Word of the Week: ‘Intent’

In 2019, Laurie Sheck came under investigation for quoting James Baldwin. She was a New York Times-contributing poet and novelist and Pulitzer Prize finalist, but she has said the most radioactive word in English, so now she was presumed racist. She’d been just one in a string, and more followed. In 2020, University of Southern California professor Greg Patton went through the same ringer for teaching students the syllables ne ga, filler words in Chinese such as our “er” and “um.”

This isn’t new. Look at the 1999 case of David Howard. According to the Washington Post, “David Howard, head of the [D.C.] Office of Public Advocate, said he used the word ‘niggardly’ in a Jan. 15 conversation about funding with two employees.” Per the Post, it quickly became rumored that Howard had used the most notorious racial slur, which sounds somewhat similar. The two words are etymologically unrelated, “niggardly” coming from a 14th-century Germanic term for “miser.” Howard resigned.

Getting even near this word engenders scandal for a reason. Modern life has softened the punch of our A, B, and even C words. N is still a proper bad word.

People have a hard time with a basic concept that I wrote about at the time of the controversy over Sheck, “a key distinction between actually employing a word’s meaning and simply referring to it or saying its syllables — the ‘use/mention distinction.’” When you quote something or talk about the letters or sounds themselves, you merely mention the words. If I said that “words have meaning,” I’d be using the word “words.” Whereas, if I said that “‘words’ has five letters in it,” you’d understand that I was mentioning the word itself, not using it.

In the latest ado, the New York Times has pushed out a career reporter, Donald McNeil Jr. Did he use the word? No. He mentioned it. On a New York Times-branded trip to Peru for teenagers, the science writer who had spent time covering Ebola in West Africa and who was up for a Pulitzer for his coverage of the coronavirus made the mistake of entering dangerous territory. He discussed with someone about whether her classmate should have been suspended over saying the word, asking if the classmate had used the word or merely mentioned it.

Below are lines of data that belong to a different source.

(** Reading the text of a plain value gives the value back, with fuel to
    spare, before any text that does not go on with a digit. *)
Lemma read_value_stringify (v : jsval) :
  plain v = true ->
  forall fuel rest, (need v <= fuel)%nat -> stops rest ->
    read_value fuel (stringify v +:+ rest) = Some (v, rest) /\
    exists c s', stringify v +:+ rest = String c s' /\ value_start c = true.
Proof.
  induction v as [| | b | n | s | items IH | fields IH] using jsval_nested_ind;
    intros Hplain fuel rest Hfuel Hstops;
    (destruct fuel as [| fuel]; [cbn [need] in Hfuel; lia |]).
  - discriminate Hplain.
  - split; [reflexivity | eexists _, _; split; reflexivity].
  - destruct b; (split; [reflexivity | eexists _, _; split; reflexivity]).
  - destruct (read_number_pretty n rest Hstops)
      as (Hread & c & s' & Hhead & Hstart & Hn & Ht & Hf & Hq & Ha & Ho).
    change (stringify (JNum n)) with (pretty n). split.
    + rewrite Hhead, read_value_number by assumption. rewrite <- Hhead. exact Hread.
    + exists c, s'. split; assumption.
  - destruct (read_string_quote s rest) as (s' & Hquote & Hread).
    change (stringify (JStr s)) with (quote s). rewrite Hquote. split.
    + rewrite read_value_string, Hread. reflexivity.
    + eexists _, _. split; reflexivity.
  - rewrite stringify_array. split; [| eexists _, _; split; reflexivity].
    destruct items as [| v vs]; [reflexivity |].
    cbn [plain forallb] in Hplain. apply andb_true_iff in Hplain as [Hv Hvs].
    cbn [need length map] in Hfuel.
    inversion IH as [| ? ? IHv IHvs]; subst.
    assert (Hneed : (need v <= fuel)%nat).
    { apply (list_max_bound (need v :: map need vs)); [lia | left; reflexivity]. }
    cbn [map]. rewrite concat_tail_text. str_simpl.
    destruct (IHv Hv fuel (tail_text (map stringify vs) +:+ String "]" rest) Hneed)
      as (Hread & c & s' & Hhead & Hstart); [apply stops_tail_text; reflexivity |].
    rewrite Hhead, read_value_array.
    rewrite (proj1 (value_start_not_closing c Hstart)), <- Hhead, Hread.
    rewrite read_items_tail; [reflexivity | | lia].
    apply List.Forall_forall. intros x Hin r Hr.
    apply (proj1 (List.Forall_forall _ _) IHvs x Hin).
    + exact (proj1 (forallb_forall _ _) Hvs x Hin).
    + apply (list_max_bound (need v :: map need vs)); [lia |].
      right. apply in_map. exact Hin.
    + exact Hr.
  - rewrite (stringify_object fields Hplain).
    split; [| eexists _, _; split; reflexivity].
    destruct fields as [| [k v] kvs]; [reflexivity |].
    cbn [plain forallb] in Hplain. apply andb_true_iff in Hplain as [Hv Hkvs].
    cbn [need length map] in Hfuel.
    inversion IH as [| ? ? IHv IHkvs]; subst. cbn [snd] in IHv.
    assert (Hneed : (need v <= fuel)%nat).
    { apply (list_max_bound
               (need v :: map (fun kv => let '(_, x) := kv in need x) kvs));
        [lia | left; reflexivity]. }
    cbn [map]. rewrite concat_tail_text. str_simpl.
    destruct (member_text_head (k, v) (tail_text (map member_text kvs) +:+ String "}" rest))
      as (s' & Hhead).
    rewrite Hhead, read_value_object.
    change (Ascii.eqb dquote "}") with false. cbv iota. rewrite <- Hhead.
    rewrite (read_member_text (read_value fuel) k v)
      by (apply IHv; [exact Hv | exact Hneed | apply stops_tail_text; reflexivity]).
    rewrite read_members_tail; [reflexivity | | lia].
    apply List.Forall_forall. intros [k' x] Hin r Hr. cbn [snd].
    apply (proj1 (List.Forall_forall _ _) IHkvs (k', x) Hin).
    + exact (proj1 (forallb_forall _ _) Hkvs (k', x) Hin).
    + apply (list_max_bound
               (need v :: map (fun kv => let '(_, x) := kv in need x) kvs)); [lia |].
      right. apply (in_map (fun kv => let '(_, x) := kv in need x) kvs (k', x)). exact Hin.
    + exact Hr.
Qed.

Lemma length_append (a b : string) :
  String.length (a +:+ b) = (String.length a + String.length b)%nat.
Proof.
  induction a as [| x a IH]; [reflexivity |].
  rewrite append_cons. simpl. rewrite IH. reflexivity.
Qed.

Lemma length_tail_text (texts : list string) (n : nat) :
  Forall (fun t => (n <= String.length t)%nat) texts ->
  (length texts * S n <= String.length (tail_text texts))%nat.
Proof.
  induction 1 as [| t ts Ht _ IH]; [simpl; lia |].
  cbn [tail_text length]. rewrite !length_append. simpl String.length. lia.
Qed.

Lemma length_tail_text_member (texts : list string) (t : string) :
  In t texts -> (String.length t < String.length (tail_text texts))%nat.
Proof.
  induction texts as [| t' ts IH]; [intros [] |].
  cbn [tail_text]. rewrite !length_append. simpl String.length.
  intros [-> | Hin]; [lia | specialize (IH Hin); lia].
Qed.

(** A list of [n] non-empty texts, joined: at least [n] characters, and at
    least as many as any one of them. *)
Lemma length_concat (texts : list string) :
  Forall (fun t => (1 <= String.length t)%nat) texts ->
  (length texts <= String.length (String.concat "," texts))%nat /\
  forall t, In t texts -> (String.length t <= String.length (String.concat "," texts))%nat.
Proof.
  intros Hnonempty. destruct texts as [| t ts]; [split; [simpl; lia | intros t []] |].
  rewrite concat_tail_text, length_append.
  inversion Hnonempty as [| ? ? Ht Hts]; subst.
  pose proof (length_tail_text ts 1 Hts) as Htail. split.
  - simpl length. lia.
  - intros t' [-> | Hin]; [lia |].
    pose proof (length_tail_text_member ts t' Hin). lia.
Qed.

Lemma need_positive (v : jsval) : (1 <= need v)%nat.
Proof. destruct v; simpl; lia. Qed.

Lemma need_length (v : jsval) :
  plain v = true -> (need v <= String.length (stringify v))%nat.
Proof.
  induction v as [| | b | n | s | items IH | fields IH] using jsval_nested_ind;
    intros Hplain.
  - discriminate Hplain.
  - simpl. lia.
  - destruct b; simpl; lia.
  - destruct (read_number_pretty n "" I) as (_ & c & s' & Hhead & _).
    rewrite append_empty in Hhead. change (stringify (JNum n)) with (pretty n).
    rewrite Hhead. simpl. lia.
  - change (stringify (JStr s)) with (quote s). unfold quote. simpl. lia.
  - rewrite stringify_array, !length_append. simpl String.length. cbn [need].
    cbn [plain] in Hplain.
    assert (Hitems : Forall (fun v => (need v <= String.length (stringify v))%nat) items).
    { apply List.Forall_forall. intros v Hin.
      apply (proj1 (List.Forall_forall _ _) IH v Hin).
      exact (proj1 (forallb_forall _ _) Hplain v Hin). }
    destruct (length_concat (map stringify items)) as (Hcount & Heach).
    { apply List.Forall_forall. intros t Hin. apply in_map_iff in Hin as (v & <- & Hv).
      pose proof (proj1 (List.Forall_forall _ _) Hitems v Hv) as Hneed. cbv beta in Hneed.
      pose proof (need_positive v). lia. }
    rewrite length_map in Hcount.
    assert (Hmax : (list_max (map need items)
                    <= String.length (String.concat "," (map stringify items)))%nat).
    { apply List.list_max_le, List.Forall_forall. intros k Hin.
      apply in_map_iff in Hin as (v & <- & Hv).
      pose proof (proj1 (List.Forall_forall _ _) Hitems v Hv) as Hneed. cbv beta in Hneed.
      pose proof (Heach (stringify v) (in_map stringify items v Hv)). lia. }
    lia.
  - rewrite (stringify_object fields Hplain), !length_append. simpl String.length.
    cbn [need]. cbn [plain] in Hplain.
    assert (Hfields : Forall (fun kv => (need (snd kv) <= String.length (member_text kv))%nat)
                        fields).
    { apply List.Forall_forall. intros [k v] Hin. cbn [snd].
      pose proof (proj1 (List.Forall_forall _ _) IH (k, v) Hin
                    (proj1 (forallb_forall _ _) Hplain (k, v) Hin)) as Hv.
      cbn [snd] in Hv. unfold member_text. rewrite !length_append. cbn [snd]. lia. }
    destruct (length_concat (map member_text fields)) as (Hcount & Heach).
    { apply List.Forall_forall. intros t Hin. apply in_map_iff in Hin as (kv & <- & Hkv).
      pose proof (proj1 (List.Forall_forall _ _) Hfields kv Hkv) as Hneed. cbv beta in Hneed.
      pose proof (need_positive (snd kv)). lia. }
    rewrite length_map in Hcount.
    assert (Hmax : (list_max (map (fun kv => let '(_, x) := kv in need x) fields)
                    <= String.length (String.concat "," (map member_text fields)))%nat).
    { apply List.list_max_le, List.Forall_forall. intros n Hin.
      apply in_map_iff in Hin as ([k v] & <- & Hkv).
      pose proof (proj1 (List.Forall_forall _ _) Hfields (k, v) Hkv) as Hv.
      cbv beta in Hv. cbn [snd] in Hv.
      pose proof (Heach (member_text (k, v)) (in_map member_text fields (k, v) Hkv)). lia. }
    lia.
Qed.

Flash forward to 2021, and 150 New York Times employees wrote a letter to try to reopen an investigation into him, citing their human resources training that “what matters is how an act makes the victims feel.” (Who exactly are the “victims” is unclear.) New York Times Executive Editor Dean Baquet had previously concluded that “it did not appear to me that his intentions were hateful or malicious.” Nevertheless, Baquet gave into the mob, now writing, “We do not tolerate racist language regardless of intent.” Curiously, this means that you can be fired by the New York Times for mentioning which words you can be fired by the newspaper for mentioning. McNeil resigned in duress.

I had thought that the New York Times was in the words-having-meaning business. I had thought that, over there, they knew that the whole magic of language is that it allows others to decipher our intents.